By mid 1974, the band had evolved into an intense maelstrom of sound: 4/4 garage rock collided with chaotic rhythms, non-linear noise blasts, and desperate living. And while performances were few, their shows were blurry and confrontational, with Thomas often resembling something close to a conflicted preacher. And while no one had actually seen or heard such music before, Rocket From the Tombs were able to attract a bit of a cult following. However, no record deal was forthcoming and amidst various lineup changes, including the brief appearance of future Dead Boys singer Stiv Bators, the band broke up acrimoniously in 1975. Little did they know that during their brief appearance that both their sound and many of their songs would become benchmarks in American underground music.

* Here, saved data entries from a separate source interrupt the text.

(** [bufferPool.Reuse(slots[i].buffer); slots[i].buffer = NULL;] *)
Definition reuse_slot (i : nat) : M jitter unit := fun j =>
  match slots j !! i with
  | Some (JPacket (Some b) size ts ec diff) =>
      match Reuse b (bufferPool j) with
      | (Value _, pool) => (Value tt, j <| bufferPool := pool |> <| slots := <[i := JPacket None size ts ec diff]> (slots j) |>)
      | (Thrown, pool) => (Thrown, j <| bufferPool := pool |>)
      | (Aborted, pool) => (Aborted, j <| bufferPool := pool |>)
      end
  | _ => (Aborted, j)
  end.
(** [for (i = 0; i < n; i++) if (slots[i].buffer && drop(slots[i])) ...] *)
Definition reuse_step (drop : jitter -> jitter_packet_t -> bool) (i : nat) : M jitter unit := fun j =>
  match slots j !! i with
  | Some s => if is_full s && drop j s then reuse_slot i j else (Value tt, j)
  | None => (Aborted, j)
  end.
Definition reuse_where (drop : jitter -> jitter_packet_t -> bool) : M jitter unit :=
  iterate_list (reuse_step drop) (seq 0 JITTER_SLOT_COUNT).

Definition ResetBuffer : M jitter unit :=
  modify (fun j => j <| wasReset := true |> <| needBuffering := true |> <| lastPutTimestamp := 0 |>) ;;
  reuse_where (fun _ _ => true) ;;
  modify (fun j => j <| delayHistory := zeros 64 |> <| lateHistory := zeros 64 |> <| adjustingDelay := false |>
    <| lostSinceReset := 0 |> <| gotSinceReset := 0 |> <| expectNextAtTime := d0 |>
    <| deviationHistory := replicate 64 d0 |> <| deviationPtr := 0%nat |> <| outstandingDelayChange := 0 |>
    <| dontChangeDelay := 0 |>).

(** The index of the first slot with the property, [JITTER_SLOT_COUNT] if none. *)
Definition find_slot (f : jitter_packet_t -> bool) (j : jitter) : nat :=
  default JITTER_SLOT_COUNT (fst <$> list_find (fun s => f s = true) (slots j)).

(** [ServerConfig::GetInt] and [GetDouble] with their defaults. The fields the
    constructor does not set keep what the memory held. *)
Definition new_jitter (GetInt : list Z -> Z -> Z) (GetDouble : list Z -> double -> double)
    (mem : list (list Z)) (step_ : Z) : M jitter unit :=
  modify (fun j =>
    let '(min_, max_, used) :=
      if decide (step_ < 30) then
        (GetInt (str "jitter_min_delay_20") 6, GetInt (str "jitter_max_delay_20") 25, GetInt (str "jitter_max_slots_20") 50)
      else if decide (step_ < 50) then
        (GetInt (str "jitter_min_delay_40") 4, GetInt (str "jitter_max_delay_40") 15, GetInt (str "jitter_max_slots_40") 30)
      else (GetInt (str "jitter_min_delay_60") 1, GetInt (str "jitter_max_delay_60") 10, GetInt (str "jitter_max_slots_60") 20) in
    j <| bufferPool := Pool 0 JITTER_SLOT_COUNT JITTER_SLOT_SIZE mem |> <| step := step_ |>
      <| slots := replicate JITTER_SLOT_COUNT (JPacket None 0 0 false d0) |>
      <| minDelay := of_Z 6 |> <| lostCount := 0 |> <| needBuffering := true |> <| tickCount := 0 |>
      <| dontIncMinDelay := 0 |> <| dontDecMinDelay := 0 |> <| lostPackets := 0 |> <| outstandingDelayChange := 0 |>
      <| minMinDelay := u32 min_ |> <| maxMinDelay := u32 max_ |> <| maxUsedSlots := u32 used |>
      <| lossesToReset := u32 (GetInt (str "jitter_losses_to_reset") 20) |>
      <| resyncThreshold := GetDouble (str "jitter_resync_threshold") (of_Z 1) |>) ;;
  ResetBuffer.

Definition SetMinPacketCount (count : Z) (j : jitter) : jitter :=
  if deqb (minDelay j) (of_Z count) then j else j <| minDelay := of_Z count |>.

(** The packet a slot holds, as [HandleInput] hands it over. *)
Record in_packet := InPacket { k_data : list Z; k_timestamp : Z; k_isEC : bool }.

(** [dev] and [expectNextAtTime]. *)
Definition note_arrival (time : double) (j : jitter) : jitter :=
  let interval := ddiv (of_Z (step j)) (of_Z 1000) in
  if deqb (expectNextAtTime j) d0 then j <| expectNextAtTime := dadd time interval |>
  else
    let dev := dsub (expectNextAtTime j) time in
    let j := j <| deviationHistory := <[deviationPtr j := dev]> (deviationHistory j) |>
               <| deviationPtr := Nat.modulo (deviationPtr j + 1) 64 |> in
    j <| expectNextAtTime := dadd (expectNextAtTime j) interval |>.

(** The oldest packet: the first slot with the least timestamp below [0xFFFFFFFF]. *)
Definition oldest_body (j : jitter) (acc : nat * Z) (i : nat) : nat * Z :=
  match slots j !! i with
  | Some s => if is_full s && bool_decide (j_timestamp s < snd acc) then (i, j_timestamp s) else acc
  | None => acc
  end.
Definition oldest_slot (j : jitter) : nat :=
  fst (for_loop 0 JITTER_SLOT_COUNT (oldest_body j) (JITTER_SLOT_COUNT, 0xFFFFFFFF)).

(** Store a packet in slot [i]. *)
Definition fill_slot (i : nat) (pkt : in_packet) (time : double) : M jitter unit := fun j =>
  match Get (bufferPool j) with
  | (Value buffer, pool) =>
      let s := JPacket buffer (length (k_data pkt)) (k_timestamp pkt) (k_isEC pkt) (dsub time (prevRecvTime j)) in
      let pool := match buffer with Some b => pool_write b (k_data pkt) pool | None => pool end in
      if decide (i < length (slots j))%nat
      then (Value tt, j <| bufferPool := pool |> <| slots := <[i := s]> (slots j) |> <| prevRecvTime := time |>)
      else (Aborted, j)
  | (_, pool) => (Aborted, j)
  end.

(** Overwrite the packet of slot [i], which has the same timestamp. *)
Definition overwrite_slot (i : nat) (pkt : in_packet) (j : jitter) : jitter :=
  match slots j !! i with
  | Some (JPacket (Some b) size ts ec diff) =>
      j <| bufferPool := pool_write b (k_data pkt) (bufferPool j) |>
        <| slots := <[i := JPacket (Some b) (length (k_data pkt)) ts (k_isEC pkt) diff]> (slots j) |>
  | _ => j
  end.

(** Resynchronise on the first packet after a reset. *)
Definition resync (timestamp : Z) (j : jitter) : jitter :=
  if wasReset j then
    j <| wasReset := false |> <| outstandingDelayChange := 0 |>
      <| nextTimestamp := to_Z (dsub (of_Z timestamp) (dmul (of_Z (step j)) (minDelay j))) |>
  else j.

(** The part of [PutInternal] after the late packets have been counted. *)
Definition put_packet (pkt : in_packet) (time : double) : M jitter unit := fun j =>
  let j := if decide (lastPutTimestamp j < k_timestamp pkt) then j <| lastPutTimestamp := k_timestamp pkt |> else j in
  let i := find_slot (fun s => negb (is_full s)) j in
  if decide (i = JITTER_SLOT_COUNT \/ maxUsedSlots j <= GetCurrentDelay j) then
    let toRemove := oldest_slot j in
    (modify Advance ;; reuse_slot toRemove ;; fill_slot toRemove pkt time) j
  else fill_slot i pkt time j.

Definition PutInternal (pkt : in_packet) (overwriteExisting : bool) (time : double) : M jitter unit := fun j =>
  if decide (JITTER_SLOT_SIZE < length (k_data pkt))%nat then (Value tt, j) else
  let i := find_slot (fun s => is_full s && bool_decide (j_timestamp s = k_timestamp pkt)) j in
  if decide (i <> JITTER_SLOT_COUNT) then (Value tt, if overwriteExisting then overwrite_slot i pkt j else j) else
  (modify (fun j => resync (k_timestamp pkt) (j <| gotSinceReset := u32 (gotSinceReset j + 1) |>)) ;;
   reuse_where (fun j s => bool_decide (j_timestamp s < nextTimestamp j - 1)) ;;
   modify (note_arrival time) ;;
   act (fun j =>
      if decide (k_timestamp pkt < nextTimestamp j) then
        put_packet pkt time (j <| latePacketCount := u32 (latePacketCount j + 1) |> <| lostPackets := i32 (lostPackets j - 1) |>)
      else if decide (k_timestamp pkt < nextTimestamp j - 1) then
        (Value tt, j <| latePacketCount := u32 (latePacketCount j + 1) |>)
      else put_packet pkt time j)) j.

Definition HandleInput (data : list Z) (timestamp : Z) (isEC : bool) (time : double) : M jitter unit :=
  PutInternal (InPacket data timestamp isEC) (negb isEC) time.

(** The result and, when a packet was found, its contents; [None] when it does
    not fit into [size] bytes. *)
Definition GetInternal (size : nat) (offset : Z) (advance_ : bool) : M jitter (jr * option in_packet) := fun j =>
  let timestampToGet := i64 (nextTimestamp j + i32 (offset * i32 (step j))) in
  let i := find_slot (fun s => is_full s && bool_decide (j_timestamp s = timestampToGet)) j in
  match slots j !! i with
  | Some s =>
      let found :=
        match j_buffer s with
        | Some b => if decide (size < j_size s)%nat then None
                    else Some (InPacket (pool_read b (j_size s) (bufferPool j)) (j_timestamp s) (j_isEC s))
        | None => None
        end in
      (reuse_slot i ;;
       modify (fun j => (if decide (offset = 0) then Advance j else j) <| lostCount := 0 |> <| needBuffering := false |>) ;;
       mret (JR_OK, found)) j
  | None =>
      let j := if advance_ then Advance j else j in
      if needBuffering j then (Value (JR_BUFFERING, None), j) else
      let j := j <| lostCount := u32 (lostCount j + 1) |> in
      let j := if decide (offset = 0)
               then j <| lostPackets := i32 (lostPackets j + 1) |> <| lostSinceReset := u32 (lostSinceReset j + 1) |> else j in
      if bool_decide (lossesToReset j <= lostCount j) ||
         (dltb (dmul (minDelay j) (of_Z 25)) (of_Z (gotSinceReset j)) && bool_decide (gotSinceReset j / 2 < lostSinceReset j))
      then
        (modify (fun j =>
           let j := j <| dontIncMinDelay := 16 |> <| dontDecMinDelay := u32 (dontDecMinDelay j + 128) |> in
           let j := if dltb (of_Z (GetCurrentDelay j)) (minDelay j)
                    then j <| nextTimestamp := to_Z (dsub (of_Z (nextTimestamp j)) (dsub (minDelay j) (of_Z (GetCurrentDelay j)))) |>
                    else j in
           j <| lostCount := 0 |>) ;;
         ResetBuffer ;; mret (JR_MISSING, None)) j
      else (Value (JR_MISSING, None), j)
  end.

(** The size, the packet when it was copied out, and [playbackScaledDuration]. A
    packet that does not fit is reported with the size of the caller's buffer. *)
Definition HandleOutput (size : nat) (offsetInSteps : Z) (advance_ : bool) : M jitter (nat * option in_packet * Z) :=
  '(result, found) ← GetInternal size offsetInSteps advance_;
  scaled ← act (fun j =>
    if decide (outstandingDelayChange j <> 0) then
      if decide (outstandingDelayChange j < 0)
      then (Value 40, j <| outstandingDelayChange := i32 (outstandingDelayChange j + 20) |>)
      else (Value 80, j <| outstandingDelayChange := i32 (outstandingDelayChange j - 20) |>)
    else if advance_ && bool_decide (GetCurrentDelay j = 0) then (Value 80, j) else (Value 60, j));
  mret (match result, found with
        | JR_OK, Some p => length (k_data p)
        | JR_OK, None => size
        | _, _ => 0%nat
        end, found, scaled).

In the wake of Rockets From the Tombs breakup, Thomas and Laughner formed Pere Ubu, still one of the most unique and integral bands to ever come out of America. Pere Ubu transformed the Rockets vision into an even more frightening context. Still, Pere Ubu’s best known songs like “Final Solution,” “30 Seconds Over Tokyo,” and “Life Stinks” stem from their previous band.

On the other side, O’Connor, Madanski, and Bators moved to New York and formed the notorious Dead Boys. Leaving all the art and avant-garde behind, the Dead Boys’ initial success was also based on their past work, using “Ain’t It Fun” and the often covered “Sonic Reducer,” the latter much to the chagrin of Thomas.

Unfortunately, unlike many of their contemporaries, Rocket From the Tombs never recorded that album that could have brought a wider audience. A smattering of live shows and rehearsal tapes circulated throughout the years and, thanks to the high regard of both Pere Ubu and the Dead Boys, much has been written about them.

In 1998, Richie Unterberger’s book Unknown Legends of Rock And Roll gave them more exposure than they’d ever received during their existence. Not long after, Smog Veil Records issued The Day the Earth Met Rocket From the Tombs, a compilation of the aforementioned tapes, which piqued public interest even more. In response, Thomas reformed the band in 2003 with O’Connor and Bell, occasionally performing live shows and finally recording an album of their songs in a proper studio. While Thomas continues with Pere Ubu and his various other projects, he has sporadically continued with Rocket From the Tombs. A second album, Barfly, is all new material and was released last year.

Thomas once said that no band is ahead of its time, that they can either be behind time or of its time. If this is true, Rocket From the Tombs were one of few that were truly of their time. Few others were able to capture sonically the desperation and alienation of the early 1970s. It just took a long time for others to see what was going on.

Rocket From the Tombs performs at Mohawk Place on Saturday, October 6, with special guests Thee Electric Magi Chippie and High Flyin’ Babys. Doors open at 8pm.